I do hope to come back and write about this carefully. I hope to see you and others who share your stance refine the arguments and evidence for “the average leader, given unlimited power, will kill you or make your life miserable or worse”.
I don’t remember where our most complete thread on this is; I think we had a more complete discussion on some’s short and incomplete top-level post on this topic. We need better arguments on both sides so we can get a better guess.
Sometime ago I came up with a debate protocol that might be a good fit for this question, let me know if you’d like to try.
I’d love to! I like the format. The challenge is finding time.

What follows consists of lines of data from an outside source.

(* ===== verification/Externals.v ===== *)
(** The third-party code the repository calls, as interfaces.

    [rust_decimal::Decimal] and [time::OffsetDateTime] are not part of the
    repository, so they are parameters of the model: a class of operations the
    definitions use, and a separate class of laws ([DecimalLaws], [TimeLaws])
    stating the documented behaviour the theorems rely on.  [time::Duration]
    is represented by its length in nanoseconds.  [Concrete.v] gives an
    instance of both. *)

From S2P Require Import Prelude.
From Stdlib Require Import ZArith Lia String.
From stdpp Require Import base option list strings.
Open Scope Z_scope.
Open Scope oi_scope.

(** * rust_decimal *)

(** [dec_mul] panics when the product does not fit in 96 bits; [dec_from_str]
    returns the [Display] text of the error. *)
Class DecimalLib := {
  Dec : Type;
  dec_cmp : Dec → Dec → comparison;
  dec_mul : Dec → Dec → run Dec;
  dec_from_str : string → result string Dec;
  dec_to_string : Dec → string;
  dec_one : Dec;
}.

Definition dec_gtb `{DecimalLib} (a b : Dec) : bool :=
  match dec_cmp a b with Gt => true | _ => false end.
Definition dec_ltb `{DecimalLib} (a b : Dec) : bool :=
  match dec_cmp a b with Lt => true | _ => false end.
Definition dec_eqb `{DecimalLib} (a b : Dec) : bool :=
  match dec_cmp a b with Eq => true | _ => false end.
(** Order and equality of decimals are numeric: [1.0 == 1.00]. *)
Definition dec_leq `{DecimalLib} (a b : Dec) : Prop := dec_cmp a b ≠ Gt.
#[export] Instance dec_equiv `{DecimalLib} : Equiv Dec :=
  λ a b, dec_cmp a b = Eq.

Class DecimalLaws (DL : DecimalLib) : Prop := {
  dec_cmp_refl a : dec_cmp a a = Eq;
  dec_cmp_opp a b : dec_cmp b a = CompOpp (dec_cmp a b);
  dec_leq_trans_law a b c : dec_leq a b → dec_leq b c → dec_leq a c;
  dec_text_round_trip d : ∃ d', dec_from_str (dec_to_string d) = Ok d' ∧ d' ≡ d;
}.

Section decimal_facts.
Context `{DL : DecimalLib, !DecimalLaws DL}.

Lemma dec_leq_refl (a : Dec) : dec_leq a a.
Proof. unfold dec_leq. by rewrite dec_cmp_refl. Qed.
Lemma dec_leq_trans (a b c : Dec) : dec_leq a b → dec_leq b c → dec_leq a c.
Proof. apply dec_leq_trans_law. Qed.
Lemma dec_gtb_false (a b : Dec) : dec_gtb a b = false ↔ dec_leq a b.
Proof. unfold dec_gtb, dec_leq. destruct (dec_cmp a b); naive_solver. Qed.
Lemma dec_gtb_true_le (a b : Dec) : dec_gtb a b = true → dec_leq b a.
Proof.
  unfold dec_gtb, dec_leq. rewrite (dec_cmp_opp a b). by destruct (dec_cmp a b).
Qed.
Lemma dec_ltb_true_le (a b : Dec) : dec_ltb a b = true → dec_leq a b.
Proof. unfold dec_ltb, dec_leq. by destruct (dec_cmp a b). Qed.
Lemma dec_ltb_false (a b : Dec) : dec_ltb a b = false → dec_leq b a.
Proof.
  unfold dec_ltb, dec_leq. rewrite (dec_cmp_opp a b). by destruct (dec_cmp a b).
Qed.
Lemma dec_leq_antisym (a b : Dec) : dec_leq a b → dec_leq b a → a ≡ b.
Proof.
  unfold dec_leq, equiv, dec_equiv. rewrite (dec_cmp_opp a b).
  by destruct (dec_cmp a b).
Qed.
Lemma dec_equiv_leq (a b : Dec) : a ≡ b → dec_leq a b.
Proof. unfold equiv, dec_equiv, dec_leq. by intros ->. Qed.

#[export] Instance dec_equivalence : Equivalence (≡@{Dec}).
Proof.
  split.
  - intros a. apply dec_cmp_refl.
  - intros a b. unfold equiv, dec_equiv. rewrite (dec_cmp_opp a b).
    by intros ->.
  - intros a b c H1 H2. apply dec_leq_antisym.
    + eapply dec_leq_trans; apply dec_equiv_leq; eassumption.
    + unfold equiv, dec_equiv in *. unfold dec_leq in *.
      eapply (dec_leq_trans _ b); unfold dec_leq.
      * rewrite dec_cmp_opp, H2. done.
      * rewrite dec_cmp_opp, H1. done.
Qed.

#[export] Instance dec_leq_proper : Proper ((≡) ==> (≡) ==> iff) (@dec_leq DL).
Proof.
  assert (∀ a a' b b' : Dec, a ≡ a' → b ≡ b' → dec_leq a b → dec_leq a' b') as H.
  { intros a a' b b' Ha Hb Hab.
    apply (dec_leq_trans _ a); [by apply dec_equiv_leq|].
    apply (dec_leq_trans _ b); [done|by apply dec_equiv_leq]. }
  intros a a' Ha b b' Hb; split; apply H; done.
Qed.
End decimal_facts.

#[export] Hint Resolve dec_leq_refl : oi.

(** * time *)

Definition nanos_per_sec : Z := 1000000000.
Definition nanos_per_min : Z := 60 * nanos_per_sec.
(** [OffsetDateTime] spans the years -9999 to 9999. *)
Definition odt_min_nanos : Z := -377705116800 * nanos_per_sec.
Definition odt_max_nanos : Z := 253402300800 * nanos_per_sec - 1.
Definition odt_in_range (n : Z) : Prop := odt_min_nanos ≤ n ≤ odt_max_nanos.

(** [Duration] constructors. *)
Definition dur_seconds (s : Z) : Z := s * nanos_per_sec.
Definition dur_minutes (m : Z) : Z := m * nanos_per_min.
Definition dur_hours (h : Z) : Z := h * 60 * nanos_per_min.
Definition dur_millis (ms : Z) : Z := ms * 1000000.

Class TimeLib := {
  OffsetDateTime : Type;
  unix_timestamp_nanos : OffsetDateTime → Z;
  from_unix_timestamp_nanos : Z → result string OffsetDateTime;
  odt_second : OffsetDateTime → Z;
  odt_nanosecond : OffsetDateTime → Z;
  odt_add : OffsetDateTime → Z → run OffsetDateTime;
  odt_sub : OffsetDateTime → Z → run OffsetDateTime;
  odt_diff : OffsetDateTime → OffsetDateTime → Z;
  odt_cmp : OffsetDateTime → OffsetDateTime → comparison;
  rfc3339_parse : string → result string OffsetDateTime;
  rfc3339_format : OffsetDateTime → result string string;
  odt_to_string : OffsetDateTime → string;
}.

Definition odt_eqb `{TimeLib} (a b : OffsetDateTime) : bool :=
  match odt_cmp a b with Eq => true | _ => false end.
Definition odt_leb `{TimeLib} (a b : OffsetDateTime) : bool :=
  match odt_cmp a b with Gt => false | _ => true end.
Definition odt_ltb `{TimeLib} (a b : OffsetDateTime) : bool :=
  match odt_cmp a b with Lt => true | _ => false end.
(** Two date-times are equal when they are the same instant. *)
#[export] Instance odt_equiv `{TimeLib} : Equiv OffsetDateTime :=
  λ a b, unix_timestamp_nanos a = unix_timestamp_nanos b.

Class TimeLaws (TL : TimeLib) : Prop := {
  odt_nanos_range t : odt_in_range (unix_timestamp_nanos t);
  from_nanos_in n : odt_in_range n →
    ∃ t, from_unix_timestamp_nanos n = Ok t ∧ unix_timestamp_nanos t = n;
  from_nanos_out n : ¬ odt_in_range n →
    ∃ e, from_unix_timestamp_nanos n = Err e;
  odt_second_law t :
    odt_second t = (unix_timestamp_nanos t / nanos_per_sec) mod 60;
  odt_nanosecond_law t :
    odt_nanosecond t = unix_timestamp_nanos t mod nanos_per_sec;
  odt_add_in t d : odt_in_range (unix_timestamp_nanos t + d) →
    ∃ t', odt_add t d = Ret t' ∧
          unix_timestamp_nanos t' = unix_timestamp_nanos t + d;
  odt_add_out t d : ¬ odt_in_range (unix_timestamp_nanos t + d) →
    odt_add t d = Panic;
  odt_sub_add t d : odt_sub t d = odt_add t (- d);
  odt_diff_law a b :
    odt_diff a b = unix_timestamp_nanos a - unix_timestamp_nanos b;
  odt_cmp_law a b :
    odt_cmp a b = Z.compare (unix_timestamp_nanos a) (unix_timestamp_nanos b);
}.

Section time_facts.
Context `{TL : TimeLib, !TimeLaws TL}.
Implicit Types t u : OffsetDateTime.

#[export] Instance odt_equivalence : Equivalence (≡@{OffsetDateTime}).
Proof. unfold equiv, odt_equiv. split; red; intros; congruence. Qed.

Lemma odt_eqb_spec t u : odt_eqb t u = true ↔ t ≡ u.
Proof.
  unfold odt_eqb, equiv, odt_equiv. rewrite odt_cmp_law.
  destruct (Z.compare_spec (unix_timestamp_nanos t) (unix_timestamp_nanos u));
    split; intros; try done; lia.
Qed.
Lemma odt_eqb_refl t : odt_eqb t t = true.
Proof. by apply odt_eqb_spec. Qed.
Lemma odt_eqb_false t u : odt_eqb t u = false ↔ ¬ t ≡ u.
Proof. rewrite <- odt_eqb_spec. destruct (odt_eqb t u); naive_solver. Qed.
Lemma odt_leb_spec t u :
  odt_leb t u = true ↔ unix_timestamp_nanos t ≤ unix_timestamp_nanos u.
Proof.
  unfold odt_leb. rewrite odt_cmp_law.
  destruct (Z.compare_spec (unix_timestamp_nanos t) (unix_timestamp_nanos u));
    split; intros; try done; lia.
Qed.
Lemma odt_ltb_spec t u :
  odt_ltb t u = true ↔ unix_timestamp_nanos t < unix_timestamp_nanos u.
Proof.
  unfold odt_ltb. rewrite odt_cmp_law.
  destruct (Z.compare_spec (unix_timestamp_nanos t) (unix_timestamp_nanos u));
    split; intros; try done; lia.
Qed.

(** A date-time sum is defined exactly when the result is representable. *)
Lemma odt_add_ret t d t' :
  odt_add t d = Ret t' →
  unix_timestamp_nanos t' = unix_timestamp_nanos t + d.
Proof.
  intros H.
  destruct (decide (odt_min_nanos ≤ unix_timestamp_nanos t + d
                    ∧ unix_timestamp_nanos t + d ≤ odt_max_nanos)) as [Hr|Hr].
  - destruct (odt_add_in t d Hr) as (u & Hu & <-). congruence.
  - by rewrite (odt_add_out t d Hr) in H.
Qed.
End time_facts.

(** * serde_json *)

(** The accessors the code uses on untyped payloads: a missing key, an index
    out of range or a value of another kind is [None]. *)
Class JsonLib := {
  Value : Type;
  json_get : Value → string → option Value;
  json_as_str : Value → option string;
  json_as_array : Value → option (list Value);
  json_from_str : string → option Value;
}.

(** [v.get(k).and_then(|x| x.as_str())]. *)
Definition get_str `{JsonLib} (v : Value) (k : string) : option string :=
  json_get v k ≫= json_as_str.

(** [Decimal::from_str(s).ok()] and its composition with [get_str]. *)
Definition dec_parse_ok `{DecimalLib} (s : string) : option Dec := result_ok (dec_from_str s).

(** [OffsetDateTime::from_unix_timestamp_nanos(i128::from(ms) * 1_000_000)]. *)
Definition from_millis `{TimeLib} (ms : Z) : result string OffsetDateTime :=
  from_unix_timestamp_nanos (ms * 1000000).
(** The same read leniently, for positive times only. *)
Definition next_ts_of_millis `{TimeLib} (ms : Z) : option OffsetDateTime :=
  if 0 <? ms then result_ok (from_millis ms) else None.
(** [t.unix_timestamp_nanos() / 1_000_000], an [i128]. *)
Definition to_millis `{TimeLib} (t : OffsetDateTime) : Z := unix_timestamp_nanos t ÷ 1000000.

Timeboxing it would be great for efficiency. I wonder about posting it as one shared-authorship post where we each summarize our argument, written last, linked to two individually authored posts.
I’ll dm on timing and more logistics.
@Seth Herd @cousin_it I do remember a similar clash of positions of habryka and Villiam.
The case for the average leader making your life miserable is that the leader is able to seize the entirety of resources and not need the others for the vast majority of purposes.
A case against the leader making your life miserable would be something along the lines ‘The leader has a high enough integrity to propagate resources to one’s friends,[1] some of whom propagate the resources further,[2] the graph of propagations is likely connected to you’ or ‘The leader doesn’t gain anything by robbing the majority of people’.
The closest pre-ASI equivalents of an arrangement where the graph doesn’t connect the leader to the majority of people are:
Outlawed malpractices like explicit racial segregation;
Class barriers, like those described by conspiracy theories[3] or existing in capitalism as described by socialists;
States during some periods of decline.
The latter example is especially interesting because such periods did often emerge in human history and would end with the elites being purged after a leader understood their incompetence or the entire power structure being disrupted and eliminating the incompetent in a different manner. The AIs, on the other hand, would systematically prevent disruptions and fail to prevent power concentrations unless told to.
However, Claude’s current Constitution does have the line explicitly trying to prohibit it from concentrating power, which I quoted above. Does that imply that OpenAI and GDM, let alone xAI or Meta, are to be prevented from taking part in creation of the ASI?
P.S. How likely is it that the entire premise of ASIs perfectly aligned to any whims is false because the ASIs either arrive at a true morality or commit genocide?
Or to everyone, to people from an ethnos or everyone obeying certain rules.
See, e.g. footnote 56 from AI-2027′s Slowdown Branch. The AI-2027 authors are uncertain on whether a power grab happens at all.
For example, if an International Jewish conspiracy existed and the ASI was aligned to one of its members, then everyone not in the conspiracy would be doomed.